Since making his musical debut in 2008, Jesse Boykins III has captivated the hearts and minds of music lovers worldwide. His unique blend of soulful vocals laid over uptempo rhythms are what make his sound not only distinctive, but also timeless. The Chicago-born crooner’s latest work Love Apparatus is no exception. Teaming with famed electronic producer Machinedrum, Jesse has put together a collection of songs that are a true reflection of his creative freedom, love for love, and love of life. We sat down with JB III in New York City to learn more about the man behind the romantic movement. —Kai Miller

“It was pretty strict coming up. I always had to do homework, read and maintain my grade levels to be above average and be creative as well. I took a lot of classes in dance and I was very active when I was younger. All my cousins did music, either some form of dance, singing or playing an instrument. So, music and expression was always in my life. I sang in church, was in chorus in middle and high school. I was in a couple singing groups when I was coming up.”

“It’s a term that I coined. I’ve been a lot of places in the world and I’ve taken influences from different genres and cultures of music. I put ‘world’ in front of ‘soul’ because when I say soul music I mean making music from the heart, anything that’s the truth. Adele is soul music, Ellie Goulding is soul music, the Weeknd is soul music. It doesn’t matter [where the artist is from] as long as it’s from the heart and has some sort of emotional evoking content.”

“Love is life. People always think of love as a fairytale or ‘happily ever after.’ But love is like challenging people. It’s hard work.

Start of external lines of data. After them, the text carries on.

(** The bytes [readUInt32LE] reads are the little-endian bytes of the
    number it returns. *)
Lemma readUInt32LE_bytes buffer offset v :
  readUInt32LE buffer offset = Ok v ->
  (0 <= v < 2 ^ 32)%Z
  /\ offset + 4 <= length buffer
  /\ take 4 (drop offset buffer) = le32 v.
Proof.
  intros Hr.
  assert (Hb : offset + 4 <= length buffer).
  { unfold readUInt32LE in Hr.
    destruct (Nat.ltb_spec (length buffer) (offset + 4)); [done|lia]. }
  assert (Hlen : length (take offset buffer) = offset) by (rewrite length_take; lia).
  destruct (drop offset buffer) as [|a [|b [|c [|d post]]]] eqn:Hd;
    try (apply (f_equal length) in Hd; rewrite length_drop in Hd; cbn in Hd; lia).
  pose proof (readUInt32LE_at (take offset buffer) a b c d post) as Hat.
  rewrite Hlen, <- Hd, take_drop in Hat. rewrite Hat in Hr. injection Hr as <-.
  pose proof (u8_range a). pose proof (u8_range b).
  pose proof (u8_range c). pose proof (u8_range d).
  split; [lia|]. split; [done|]. cbn [take]. unfold le32.
  set (v := (Js.u8 a + Js.u8 b * 2 ^ 8 + Js.u8 c * 2 ^ 16 + Js.u8 d * 2 ^ 24)%Z).
  assert (Hb0 : (v mod 256 = Js.u8 a)%Z).
  { unfold v.
    replace (Js.u8 a + Js.u8 b * 2 ^ 8 + Js.u8 c * 2 ^ 16 + Js.u8 d * 2 ^ 24)%Z
      with (Js.u8 a + (Js.u8 b + Js.u8 c * 2 ^ 8 + Js.u8 d * 2 ^ 16) * 256)%Z by lia.
    rewrite Z.mod_add by lia. apply Z.mod_small. lia. }
  assert (Hb1 : ((v / 2 ^ 8) mod 256 = Js.u8 b)%Z).
  { unfold v.
    replace (Js.u8 a + Js.u8 b * 2 ^ 8 + Js.u8 c * 2 ^ 16 + Js.u8 d * 2 ^ 24)%Z
      with (Js.u8 a + (Js.u8 b + (Js.u8 c + Js.u8 d * 2 ^ 8) * 256) * 2 ^ 8)%Z by lia.
    rewrite Z.div_add, (Z.div_small (Js.u8 a)) by lia.
    rewrite Z.add_0_l, Z.mod_add by lia. apply Z.mod_small. lia. }
  assert (Hb2 : ((v / 2 ^ 16) mod 256 = Js.u8 c)%Z).
  { unfold v.
    replace (Js.u8 a + Js.u8 b * 2 ^ 8 + Js.u8 c * 2 ^ 16 + Js.u8 d * 2 ^ 24)%Z
      with (Js.u8 a + Js.u8 b * 2 ^ 8 + (Js.u8 c + Js.u8 d * 256) * 2 ^ 16)%Z by lia.
    rewrite Z.div_add, (Z.div_small (_ + _)) by lia.
    rewrite Z.add_0_l, Z.mod_add by lia. apply Z.mod_small. lia. }
  assert (Hb3 : ((v / 2 ^ 24) mod 256 = Js.u8 d)%Z).
  { unfold v.
    replace (Js.u8 a + Js.u8 b * 2 ^ 8 + Js.u8 c * 2 ^ 16 + Js.u8 d * 2 ^ 24)%Z
      with (Js.u8 a + Js.u8 b * 2 ^ 8 + Js.u8 c * 2 ^ 16 + Js.u8 d * 2 ^ 24)%Z by lia.
    rewrite Z.div_add, (Z.div_small (_ + _)) by lia.
    rewrite Z.add_0_l. apply Z.mod_small. lia. }
  rewrite <- (to_u8_mod v), <- (to_u8_mod (v / 2 ^ 8)), <- (to_u8_mod (v / 2 ^ 16)),
    <- (to_u8_mod (v / 2 ^ 24)).
  by rewrite Hb0, Hb1, Hb2, Hb3, !to_u8_u8.
Qed.

(** [X1] A number written by [writeUInt32LE] at an offset where four
    bytes fit is read back by [readUInt32LE] at that offset, reduced
    modulo 2^32; the write keeps the length of the buffer and changes no
    byte outside the four. *)
Theorem readUInt32LE_after_writeUInt32LE (buffer : Uint8Array) (value : Z)
    (offset : nat) :
  offset + 4 <= length buffer ->
  exists written,
    writeUInt32LE buffer value offset = Ok written
    /\ length written = length buffer
    /\ readUInt32LE written offset = Ok (value mod 2 ^ 32)%Z
    /\ forall i, i < offset \/ offset + 4 <= i -> written !! i = buffer !! i.
Proof.
  intros Hb. eexists. split; [by apply writeUInt32LE_spec|].
  assert (Hlen : length (take offset buffer) = offset) by (rewrite length_take; lia).
  split; [|split].
  - rewrite !length_app, length_le32, Hlen, length_drop. lia.
  - pose proof (readUInt32LE_le32 (take offset buffer) (value mod 2 ^ 32)
                  (drop (offset + 4) buffer)) as Hr.
    rewrite Hlen, le32_mod in Hr. apply Hr. apply Z.mod_pos_bound. lia.
  - intros i [Hi|Hi].
    + rewrite lookup_app_l by lia. by rewrite lookup_take_lt.
    + rewrite lookup_app_r by lia. rewrite lookup_app_r by (rewrite length_le32; lia).
      rewrite lookup_drop, Hlen, length_le32. f_equal. lia.
Qed.

Lemma readUInt32LE_after_writeUInt32LE_witness :
  2 + 4 <= length (replicate 8 xff)
  /\ writeUInt32LE (replicate 8 xff) (-2) 2
     = Ok [xff; xff; xfe; xff; xff; xff; xff; xff]
  /\ readUInt32LE [xff; xff; xfe; xff; xff; xff; xff; xff] 2 = Ok 4294967294%Z.
Proof.
  assert (Hb : 2 + 4 <= length (replicate 8 xff)) by (cbn; lia).
  destruct (readUInt32LE_after_writeUInt32LE (replicate 8 xff) (-2) 2 Hb)
    as (written & Hw & _ & Hr & _).
  assert (Hbytes : written = [xff; xff; xfe; xff; xff; xff; xff; xff]).
  { vm_compute in Hw. by injection Hw as <-. }
  split; [exact Hb|]. rewrite <- Hbytes. split; [exact Hw|exact Hr].
Defined.

(** ** Concatenation and framing *)

(** [X3] [Uint8Array_concat] never throws: each [set] stays inside the
    result buffer, and the result is the bytes of the buffers in order,
    as many as their lengths add up to. *)
Theorem Uint8Array_concat_in_order (buffers : list Uint8Array) :
  Uint8Array_concat buffers = Ok (concat buffers)
  /\ length (concat buffers) = sum_list (length <$> buffers)
  /\ forall before buffer after,
       buffers = before ++ buffer :: after ->
       take (length buffer) (drop (length (concat before)) (concat buffers)) = buffer.
Proof.
  split; [apply Uint8Array_concat_ok|]. split.
  - induction buffers as [|b bs IH]; [done|].
    cbn [concat fmap list_fmap sum_list]. rewrite length_app. cbn. by rewrite <- IH.
  - intros before buffer after ->. rewrite concat_app. cbn [concat].
    by rewrite drop_app_length, take_app_length.
Qed.

Section Framing.
Context `{SubtleCrypto}.
Implicit Types (key : option CryptoKey) (iv : option Uint8Array).

Lemma plain_frame_eq data : frame None None data = plain_frame data.
Proof. done. Qed.

Lemma readUInt32LE_ok buffer offset :
  offset + 4 <= length buffer -> exists v, readUInt32LE buffer offset = Ok v.
Proof.
  intros Hb. unfold readUInt32LE.
  destruct (Nat.ltb_spec (length buffer) (offset + 4)); [lia|]. by eexists.
Qed.
(** The literals of the source text that the specification treats as
    configuration: the bin count of line 9 and the bounds of the two
    geometric grids of lines 16 and 17. *)
Record config : Type := {
  cfg_nkbins : Z;
  cfg_ks : F64.t * F64.t;
  cfg_ms : F64.t * F64.t
}.

(** The configuration written in the source file. *)
Definition source_config : config := {|
  cfg_nkbins := 100;
  cfg_ks := (F64.dec 1 5, F64.of_Z 100);
  cfg_ms := (F64.of_Z (2 * 10 ^ 10), F64.of_Z (10 ^ 17))
|}.

Definition with_nkbins (n : Z) : config := {|
  cfg_nkbins := n;
  cfg_ks := cfg_ks source_config;
  cfg_ms := cfg_ms source_config
|}.

(** The dict display of line 29. *)
Definition act_rms_threshold : gmap Z F64.t :=
  <[90 := F64.of_Z 70]> (<[150 := F64.of_Z 70]> ∅).

Section Body.
Context `{Libm}.
Variable cfg : config.

(** Line 10: [np.linspace(0, 0.3, nkbins+1)]. *)
Definition kbin_edges_expr (ns : gmap string value) : result value :=
  let? v := name "nkbins" ns in
  let? nkbins := as_int v in
  let? a := np.linspace (F64.of_Z 0) (F64.dec 3 1) (nkbins + 1) in
  Ok (VArray a).

(** Line 11: [(kbin_edges[1:] + kbin_edges[:-1]) / 2.]. *)
Definition kbin_centers_expr (ns : gmap string value) : result value :=
  let? v := name "kbin_edges" ns in
  let? lhs := as_array v in
  let? v := name "kbin_edges" ns in
  let? rhs := as_array v in
  let? s := np.add (np.slice_from_1 lhs) (np.slice_to_m1 rhs) in
  Ok (VArray (np.divide_scalar s F64.two)).

(** Lines 16 and 17. *)
Definition geomspace_expr (bounds : F64.t * F64.t) (num : Z)
    (ns : gmap string value) : result value :=
  let? a := np.geomspace (fst bounds) (snd bounds) num in
  Ok (VArray a).

(** The module body, statement by statement. *)
Definition body : stmt :=
 (assign "np" (VModule "numpy") ;;
  assign "ksz_lmin" (VInt 1500) ;;
  assign "ksz_lmax" (VInt 8000) ;;
  assign "nkbins" (VInt (cfg_nkbins cfg)) ;;
  assign_expr "kbin_edges" kbin_edges_expr ;;
  assign_expr "kbin_centers" kbin_centers_expr ;;
  assign_expr "hmodel_ks" (geomspace_expr (cfg_ks cfg) 1000) ;;
  assign_expr "hmodel_ms" (geomspace_expr (cfg_ms cfg) 40) ;;
  assign "hmodel_minz" (VFloat (F64.dec 43 2)) ;;
  assign "hmodel_maxz" (VFloat (F64.dec 7 1)) ;;
  assign "hmodel_zeff" (VFloat (F64.dec 55 2)) ;;
  assign "hmodel_ngal" (VFloat (F64.dec 1 4)) ;;
  assign "galmask_sky_percentage" (VInt 70) ;;
  assign "galmask_apodization" (VInt 0) ;;
  assign "act_dr" (VInt 5) ;;
  assign "act_rms_threshold" (VDict act_rms_threshold) ;;
  assign "sdss_survey" (VStr "CMASS_North") ;;
  assign "sdss_rpad" (VInt 500) ;;
  assign "sdss_pixsize" (VInt 10) ;;
  assign "sdss_zmin" (VFloat (F64.dec 43 2)) ;;
  assign "sdss_zmax" (VFloat (F64.dec 7 1)) ;;
  assign "sdss_zeff" (VFloat (F64.dec 57 2)) ;;
  assign "sdss_mock_type" (VStr "qpm") ;;
  assign "sdss_nmocks" (VInt 1000) ;;
  assign "surr_bg" (VFloat (F64.dec 238 2)) ;;
  assign "surr_bv" (VFloat (F64.dec 3 1)) ;;
  assign "surr_fnl" (VInt 250) ;;
  assign "num_surrogates" (VInt 1000))%stmt.

(** Importing the module runs the body in a fresh namespace. *)
Definition load : result (gmap string value) := body ∅.

End Body.

(** [module.x]: the binding of [x] after a load, [AttributeError] when the
    module has no such name; a failed load fails the same way. *)
Definition getattr (m : result (gmap string value)) (x : string)
    : result value :=
  let? ns := m in
  match ns !! x with
  | Some v => Ok v
  | None => Raise (AttributeError x)
  end.

(** The names the module body binds, in source order. *)
Definition module_names : list string :=
  [ "np"; "ksz_lmin"; "ksz_lmax"; "nkbins"; "kbin_edges"; "kbin_centers";
    "hmodel_ks"; "hmodel_ms"; "hmodel_minz"; "hmodel_maxz"; "hmodel_zeff";
    "hmodel_ngal"; "galmask_sky_percentage"; "galmask_apodization";
    "act_dr"; "act_rms_threshold"; "sdss_survey"; "sdss_rpad";
    "sdss_pixsize"; "sdss_zmin"; "sdss_zmax"; "sdss_zeff"; "sdss_mock_type";
    "sdss_nmocks"; "surr_bg"; "surr_bv"; "surr_fnl"; "num_surrogates" ]%string.

(** The bindings a load that does not raise leaves behind, in source
    order, given the four arrays it computed. *)
Definition bindings (cfg : config) (edges centers ks ms : list F64.t)
    : list (string * value) :=
  [ ("np", VModule "numpy");
    ("ksz_lmin", VInt 1500);
    ("ksz_lmax", VInt 8000);
    ("nkbins", VInt (cfg_nkbins cfg));
    ("kbin_edges", VArray edges);
    ("kbin_centers", VArray centers);
    ("hmodel_ks", VArray ks);
    ("hmodel_ms", VArray ms);
    ("hmodel_minz", VFloat (F64.dec 43 2));
    ("hmodel_maxz", VFloat (F64.dec 7 1));
    ("hmodel_zeff", VFloat (F64.dec 55 2));
    ("hmodel_ngal", VFloat (F64.dec 1 4));
    ("galmask_sky_percentage", VInt 70);
    ("galmask_apodization", VInt 0);
    ("act_dr", VInt 5);
    ("act_rms_threshold", VDict act_rms_threshold);
    ("sdss_survey", VStr "CMASS_North");
    ("sdss_rpad", VInt 500);
    ("sdss_pixsize", VInt 10);
    ("sdss_zmin", VFloat (F64.dec 43 2));
    ("sdss_zmax", VFloat (F64.dec 7 1));
    ("sdss_zeff", VFloat (F64.dec 57 2));
    ("sdss_mock_type", VStr "qpm");
    ("sdss_nmocks", VInt 1000);
    ("surr_bg", VFloat (F64.dec 238 2));
    ("surr_bv", VFloat (F64.dec 3 1));
    ("surr_fnl", VInt 250);
    ("num_surrogates", VInt 1000) ].

(** Binding a list of names, first to last, in a namespace. *)
Definition bind_all (bs : list (string * value)) (ns : gmap string value)
    : gmap string value :=
  foldl (fun m b => <[fst b := snd b]> m) ns bs.

(** The midpoints of consecutive elements, as line 11 computes them. *)
Definition midpoints (a : list F64.t) : list F64.t :=
  np.divide_scalar (zip_with F64.add (drop 1 a) (take (length a - 1) a))
    F64.two.

(** The binding of [x] after [bind_all bs], as the last pair for [x] in
    [bs], or else the prior binding [d]. *)
Fixpoint lookup_bindings (x : string) (bs : list (string * value))
    (d : option value) : option value :=
  match bs with
  | [] => d
  | b :: bs' =>
      lookup_bindings x bs' (if decide (fst b = x) then Some (snd b) else d)
  end.
(** Lines 81-109, the body of the [try]: [None] when one of
    [NotFoundException], [ValueError] or [ConfigurationException] is
    raised, which the [except] clause of line 111 catches. *)
Definition warm_start (tf : time_format) (store : option string)
  : option resolution :=
  stored ← store;
  if pointer_format_ok tf stored then
    match tf with
    | Microseconds =>
        usec ← int_of_str stored;
        Some (Resolution (str_of_int usec) (Some usec))
    | Timestamp => Some (Resolution stored None)
    end
  else None.

(** Lines 112-125, the [except] clause: a week before the clock reading. *)
Definition cold_start (tf : time_format) (now : Z) : resolution :=
  let week_ago := now - week in
  match tf with
  | Microseconds =>
      let usec := epoch_usec week_ago in
      Resolution (str_of_int usec) (Some usec)
  | Timestamp => Resolution (strftime week_ago) (Some (epoch_usec week_ago))
  end.

Definition resolve (tf : time_format) (store : option string) (now : Z)
  : resolution :=
  default (cold_start tf now) (warm_start tf store).

(** An f-string field. *)
Definition fmt (v : pyval) : string :=
  match v with PyStr s => s | _ => format_value v end.
(** * pgpdump.packet: a shallow embedding of the OpenPGP packet decoder

    The Python module [pgpdump/packet.py] is embedded function by function.
    A [bytearray] is a list of bytes, Python integers are [Z], a raised
    exception is the [Raise] outcome of a small error monad, and the fields
    an object starts with as [None] are [option]s.  The two [while] loops are
    run with a fuel computed from their input; the fuel is shown to suffice,
    so [OutOfFuel] is never the outcome of decoding a packet. *)

From Stdlib Require Import ZArith List Bool Lia Ascii String.
From Stdlib.Strings Require Import Byte.
Import ListNotations.

Local Open Scope Z_scope.

(** ** Python values and exceptions *)

Definition bytearray := list byte.

(** A [str]: the sequence of its Unicode code points. *)
Definition unicode := list Z.

(** The exceptions the module can raise.  [Exception_] carries the message of
    a plain [raise Exception(msg)]. *)
Inductive exn : Type :=
| IndexError
| TypeError
| AttributeError
| UnicodeDecodeError
| Exception_ (msg : string).

Inductive result (A : Type) : Type :=
| Ok (a : A)
| Raise (e : exn)
| OutOfFuel.

Arguments Ok {A} a.
Arguments Raise {A} e.
Arguments OutOfFuel {A}.

Definition bind {A B : Type} (m : result A) (k : A -> result B) : result B :=
  match m with
  | Ok a => k a
  | Raise e => Raise e
  | OutOfFuel => OutOfFuel
  end.

Notation "x <- m ;; k" := (bind m (fun x => k))
  (at level 61, m at next level, right associativity).
Notation "' p <- m ;; k" := (bind m (fun x => match x with p => k end))
  (at level 61, p pattern, m at next level, right associativity).

(** ** Indexing and slicing a bytearray *)

Definition int_of_byte (b : byte) : Z := Z.of_N (Byte.to_N b).

(** The byte of an integer in [range(256)]; every use below masks or reads a
    byte first, so the default is never taken. *)
Definition byte_of_int (z : Z) : byte :=
  match Byte.of_N (Z.to_N z) with
  | Some b => b
  | None => x00
  end.

Definition bytearray_of (l : list Z) : bytearray := map byte_of_int l.

Definition len {A : Type} (l : list A) : Z := Z.of_nat (List.length l).

(** [data[i]]: a negative index counts from the end; outside the buffer the
    read raises [IndexError]. *)
Definition getitem (data : bytearray) (i : Z) : result Z :=
  let j := if i <? 0 then i + len data else i in
  if (0 <=? j) && (j <? len data) then
    match nth_error data (Z.to_nat j) with
    | Some b => Ok (int_of_byte b)
    | None => Raise IndexError
    end
  else Raise IndexError.

(** How a slice bound is brought into [0 .. len]. *)
Definition clamp (n i : Z) : Z :=
  if i <? 0 then Z.max 0 (i + n) else Z.min i n.

(** [data[lo:hi]]: never raises; bounds are clipped to the buffer. *)
Definition getslice {A : Type} (data : list A) (lo hi : Z) : list A :=
  let a := clamp (len data) lo in
  let b := clamp (len data) hi in
  firstn (Z.to_nat (b - a)) (skipn (Z.to_nat a) data).

(** [data[lo:]] *)
Definition getslice_from {A : Type} (data : list A) (lo : Z) : list A :=
  skipn (Z.to_nat (clamp (len data) lo)) data.

(** The big-endian value of a run of bytes. *)
Definition be_int (bs : bytearray) : Z :=
  fold_left (fun acc b => acc * 256 + int_of_byte b) bs 0.

(** ** pgpdump.utils *)

(** Modelled from the spec: [pgpdump/utils.py] is not among the sources.  The
    spec's primitive readers are big-endian unsigned reads of a fixed width
    that fail with OutOfBounds (Python's [IndexError]) when
    [off + width > len(buf)]. *)
Definition read_be (width : Z) (data : bytearray) (off : Z) : result Z :=
  if (0 <=? off) && (off + width <=? len data)
  then Ok (be_int (getslice data off (off + width)))
  else Raise IndexError.

(** Modelled from the spec: [read_u16], the module's [get_int2]. *)
Definition get_int2 (data : bytearray) (offset : Z) : result Z :=
  read_be 2 data offset.

(** Modelled from the spec: [read_u32], the module's [get_int4]. *)
Definition get_int4 (data : bytearray) (offset : Z) : result Z :=
  read_be 4 data offset.

(** Modelled from the spec: [read_key_id], the module's [get_key_id], returns
    the 8-byte slice at [off] and fails with OutOfBounds on insufficient
    length. *)
Definition get_key_id (data : bytearray) (offset : Z) : result bytearray :=
  if (0 <=? offset) && (offset + 8 <=? len data)
  then Ok (getslice data offset (offset + 8))
  else Raise IndexError.

(** Modelled from the spec: [read_mpi], the module's [get_mpi], reads a 2-byte
    bit length, takes [ceil(bit_len/8)] bytes as a big-endian integer and
    returns it with the new offset; it fails with OutOfBounds when too few
    bytes remain. *)
Definition get_mpi (data : bytearray) (offset : Z) : result (Z * Z) :=
  bit_len <- get_int2 data offset ;;
  let byte_len := (bit_len + 7) / 8 in
  let stop := offset + 2 + byte_len in
  if stop <=? len data
  then Ok (be_int (getslice data (offset + 2) stop), stop)
  else Raise IndexError.

(** ** Length decoders *)

(** [new_tag_length(data, start)] *)
Definition new_tag_length (data : bytearray) (start : Z)
  : result (Z * Z * bool) :=
  first <- getitem data start ;;
  if first <? 192 then
    Ok (0, first, false)
  else if first <? 224 then
    next <- getitem data (start + 1) ;;
    Ok (1, Z.shiftl (first - 192) 8 + next + 192, false)
  else if first =? 255 then
    length <- get_int4 data (start + 1) ;;
    Ok (4, length, false)
  else
    Ok (0, Z.shiftl 1 (Z.land first 0x1f), true).

(** [old_tag_length(data, start)] *)
Definition old_tag_length (data : bytearray) (start : Z) : result (Z * Z) :=
  tag_byte <- getitem data start ;;
  let temp_len := Z.land tag_byte 0x03 in
  if temp_len =? 0 then
    length <- getitem data (start + 1) ;;
    Ok (1, length)
  else if temp_len =? 1 then
    length <- get_int2 data (start + 1) ;;
    Ok (2, length)
  else if temp_len =? 2 then
    length <- get_int4 data (start + 1) ;;
    Ok (4, length)
  else if temp_len =? 3 then
    Ok (0, len data - start - 1)
  else
    Ok (0, 0).

(** ** datetime *)

(** A naive UTC [datetime], held as its number of seconds since the epoch.
    Every timestamp the decoder converts is an unsigned 32-bit value, and the
    only sum formed adds another one, so the year stays below 9999 and neither
    [utcfromtimestamp] nor the addition can overflow. *)
Inductive datetime : Type :=
| utc (timestamp : Z).

Definition utcfromtimestamp (t : Z) : datetime := utc t.

(** [d + timedelta(seconds=s)] *)
Definition add_seconds (d : datetime) (s : Z) : datetime :=
  match d with
  | utc t => utc (t + s)
  end.

(** ** hashlib.sha1 and hexadecimal text *)

Module hashlib.

Definition mask32 (x : Z) : Z := Z.land x 0xffffffff.

Definition rotl (n x : Z) : Z :=
  mask32 (Z.lor (Z.shiftl x n) (Z.shiftr x (32 - n))).

(** Message padding: one 1 bit, zeros up to 56 mod 64 bytes, then the bit
    length as a 64-bit big-endian integer. *)
Definition be_bytes (count : nat) (v : Z) : list Z :=
  map (fun i => Z.land (Z.shiftr v (8 * Z.of_nat i)) 0xff) (rev (seq 0 count)).

Definition pad (msg : list Z) : list Z :=
  let l := len msg in
  msg ++ [0x80] ++ repeat 0 (Z.to_nat ((55 - l) mod 64)) ++ be_bytes 8 (8 * l).

Fixpoint words (bs : list Z) : list Z :=
  match bs with
  | b0 :: b1 :: b2 :: b3 :: rest =>
      (Z.shiftl b0 24 + Z.shiftl b1 16 + Z.shiftl b2 8 + b3) :: words rest
  | _ => []
  end.

(** The message schedule, most recent word first. *)
Fixpoint extend (n : nat) (w : list Z) : list Z :=
  match n with
  | O => w
  | S n' =>
      extend n'
        (rotl 1 (Z.lxor (Z.lxor (nth 2 w 0) (nth 7 w 0))
                        (Z.lxor (nth 13 w 0) (nth 15 w 0))) :: w)
  end.

Definition schedule (block : list Z) : list Z :=
  rev (extend 64 (rev (words block))).

Definition state : Type := Z * Z * Z * Z * Z.

Definition round (s : state) (tw : nat * Z) : state :=
  let '(a, b, c, d, e) := s in
  let '(t, w) := tw in
  let '(f, k) :=
    if Nat.ltb t 20 then
      (Z.lor (Z.land b c) (Z.land (Z.lnot b) d), 0x5A827999)
    else if Nat.ltb t 40 then
      (Z.lxor (Z.lxor b c) d, 0x6ED9EBA1)
    else if Nat.ltb t 60 then
      (Z.lor (Z.lor (Z.land b c) (Z.land b d)) (Z.land c d), 0x8F1BBCDC)
    else
      (Z.lxor (Z.lxor b c) d, 0xCA62C1D6) in
  (mask32 (rotl 5 a + f + e + k + w), a, rotl 30 b, c, d).

Definition compress (h : state) (block : list Z) : state :=
  let '(h0, h1, h2, h3, h4) := h in
  let '(a, b, c, d, e) :=
    fold_left round (combine (seq 0 80) (schedule block)) h in
  (mask32 (h0 + a), mask32 (h1 + b), mask32 (h2 + c), mask32 (h3 + d),
   mask32 (h4 + e)).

It’s putting people to the test and maintaining that support. Love is when you’re mad at somebody and you need to get over it but you don’t know how to because you love them, because you care. I feel like once you care about anything there’s some degree of love involved. That’s why I say love is in everything. It doesn’t really matter the degree of emotion. Love is the reason why you have an issue with it. Love is life.”

“‘Schwaza’ means to acknowledge an amazing moment, to be appreciative of the present. I find people are always on their phones, and no one’s actually thinking, ‘Wow. I’m here. I’m alive. I should be appreciative of this moment right here.’ So, I always say ‘schwaza’ to remind myself to be present and to be in it, to be involved.”

“I finished the album around 2010. We just didn’t finish mixing it until 2013, and in that process we did two extra songs. Everything else we had recorded already in 2009, 2010. It was just about getting with Machinedrum, who produced most of the album with me and us actually coming to agreement sonically about each song, whether he thought it was done. Cause we used to live in Brooklyn together and then he moved to Berlin in 2010 and that kind of messed up our process. And he was touring and I was touring. He was in the States and I was in Europe. It was just not working out as far as timing goes. We stayed patient and kept on believing in the music and made sure that it was polished when we got ready to finalize everything. So, it took about four, five years.”

“After I put out The Beauty Created, I did a lot of soul searching and traveling, tried a lot of new experiences. I tried to discover things more so than just being comfortable with my environment. I did a lot of freeing of myself, things that I was fearful of in this process of creating Love Apparatus, i.e. shooting a documentary and asking women questions men would never ask women. In doing that I became more free in my songwriting, fearless in what people would think if I expressed myself in a certain way, or if it was too poetic or not poetic enough. There were no boundaries as far as my creativity goes—that’s what I would like to continue with my creative freedom.”